Dr. Jos Barlow: Eu sou um ecologista e não um epidemiologista, então há muitas pessoas mais qualificadas para responder a isso (especialmente no Brasil, onde a FioCruz e outras lideram o caminho). Mas, como muitos vetores invertebrados de doenças tropicais respondem a variáveis climáticas, parece muito provável que a mudança climática altere a transmissão da doença.

SBMT: Podemos dizer que a pobreza também aparece como um fator / ameaça para o surgimento e disseminação de doenças nos Trópicos?

Dr. Jos Barlow: Como acima em relação à epidemiologia. Mas é claro que a pobreza influencia a capacidade dos países tropicais de responder a questões ambientais e sociais – incluindo doenças.

SBMT: A fraqueza na governança e na capacidade de pesquisa estão agravando a perspectiva de longo prazo na biodiversidade tropical, a menos que medidas urgentes sejam aplicadas. Você poderia nos falar um pouco sobre isso?

Dr. Jos Barlow: Encontrar soluções sustentáveis para a crise da biodiversidade tropical é complexo e requer ação local e global. A ação local só será eficaz a longo prazo se as estruturas de governança forem capazes de manter qualquer mudança de política – é relativamente fácil projetar práticas sustentáveis que pareçam boas no papel, mas o verdadeiro desafio está na implementação.  Capacidade de pesquisa local também é fundamental, assim como soluções eficazes são dependentes do contexto. Não se pode simplesmente implementar uma política apenas porque ela funciona bem em países desenvolvidos, ou em outra região tropical – cada região tem sua própria mistura única de pessoas e natureza, e a capacidade de pesquisa local é fundamental para entender esses contextos locais e se desenvolver ambientalmente sustentável e socialmente – apenas soluções.

SBMT: Em sua opinião, como vamos abordar os desafios ambientais urgentes enfrentados pelos Trópicos?

Dr. Jos Barlow: Não vai ser fácil – e não há solução única. Portanto, temos que adotar várias soluções. Os problemas globais só podem ser resolvidos através da colaboração internacional – e precisamos incentivar os governos a limitar as mudanças climáticas e melhorar a colaboração entre os países para tornar o comércio global mais sustentável. Eu também acho que os países ricos têm um papel importante no apoio aos países tropicais para melhorar suas capacidades de pesquisa e governança – não podemos negociar sustentavelmente com os países sem contribuir para isso.

SBMT: O que é preciso fazer para evitar esse futuro sombrio?

Dr. Jos Barlow: Investimento e ação colaborativa são fundamentais.

SBMT: O senhor gostaria de acrescentar algo que considera importante e que não tenha sido abordado acima?

Dr. Jos Barlow: Eu acho que o Brasil tem um papel único no futuro dos trópicos, pois é um dos poucos países tropicais com forte capacidade de pesquisa. Espero que isso continue.

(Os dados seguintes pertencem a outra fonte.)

(** * ebay-oauth: the token lifecycle manager ([ebay_oauth/auth.py])

    A shallow embedding of [EbayOAuthClient] and of the environment table of
    [ebay_oauth/config.py], followed by the properties of the manager.

    Conventions of the embedding.
    - A Python [str] is a [string] holding its UTF-8 bytes, so [str.encode()]
      and [bytes.decode()] are the conversions between [string] and
      [list byte].
    - A Python value that comes out of [response.json()] is a [pyval].
    - Wall-clock instants ([time.time()], [_token_expiry]) are exact
      rationals: the rounding of float arithmetic is outside the model. The
      [OverflowError] of adding an int beyond the float range to a float is
      inside it.
    - Methods are computations in the monad [M]: they thread the client
      object and the outside world, and end in a value or in a raised
      exception; a raise keeps the mutations done before it, as in Python. *)

From Stdlib Require Import QArith Lqa.
From stdpp Require Import gmap strings list fin_maps.
From Stdlib Require Import Strings.Byte Strings.Ascii.

Set Warnings "-register-all".
Local Open Scope string_scope.
Local Open Scope Z_scope.
Local Open Scope list_scope.

(** ** Python values *)

Module Py.

(** A float read from JSON: a finite number, an infinity or a NaN
    ([json.loads] accepts [Infinity], [-Infinity] and [NaN]). *)
Inductive pyfloat : Type :=
| Finite (q : Q)
| Inf (negative : bool)
| NaN.

(** What [json.loads] can return; [PNone] is also Python's [None]. *)
Inductive pyval : Type :=
| PNone
| PBool (b : bool)
| PInt (z : Z)
| PFloat (f : pyfloat)
| PStr (s : string)
| PList (l : list pyval)
| PDict (d : gmap string pyval).

(** Exceptions the manager can meet, with what they carry. *)
Record Response : Type := {
  status_code : Z;
  json_body : option pyval  (* [None]: the body is not JSON *)
}.

Inductive exn : Type :=
| ValueError (msg : string)
| KeyError (key : string)
| TypeError
| OverflowError
| AttributeError
| JSONDecodeError
| RequestError                      (* httpx could not complete the request *)
| HTTPStatusError (r : Response)    (* [raise_for_status] *)
| RuntimeError (data : pyval).      (* "No access_token in response: {data}" *)

Inductive result (A : Type) : Type :=
| Ok (a : A)
| Raise (e : exn).
Arguments Ok {A} a.
Arguments Raise {A} e.

(** A container is true when it is not empty. *)
Definition nonempty {A} (l : list A) : bool :=
  match l with [] => false | _ => true end.

(** Truth value of an object, as [if x] and [not x] test it. *)
Definition truthy (v : pyval) : bool :=
  match v with
  | PNone => false
  | PBool b => b
  | PInt z => negb (z =? 0)
  | PFloat (Finite q) => negb (Qeq_bool q 0)
  | PFloat _ => true
  | PStr s => negb (String.eqb s "")
  | PList l => nonempty l
  | PDict d => nonempty (map_to_list d)
  end.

SBMT: Finalizando, gostaria que o senhor falasse um pouco sobre seu trabalho e suas experiências.Dr. Jos Barlow: Minhas experiências tropicais vêm de 20 anos de pesquisa na Amazônia brasileira, onde testemunhei em primeira mão as consequências devastadoras de secas severas e desmatamento, que se combinam para provocar incêndios florestais. Minha pesquisa em andamento é na região de Santarém, onde um milhão de hectares de floresta queimaram durante o El Nino de 2015-16 Esses incêndios provocaram enormes perdas para a população local e para a biodiversidade, mas só podem ser evitados por uma ação conjunta envolvendo muitos setores diferentes.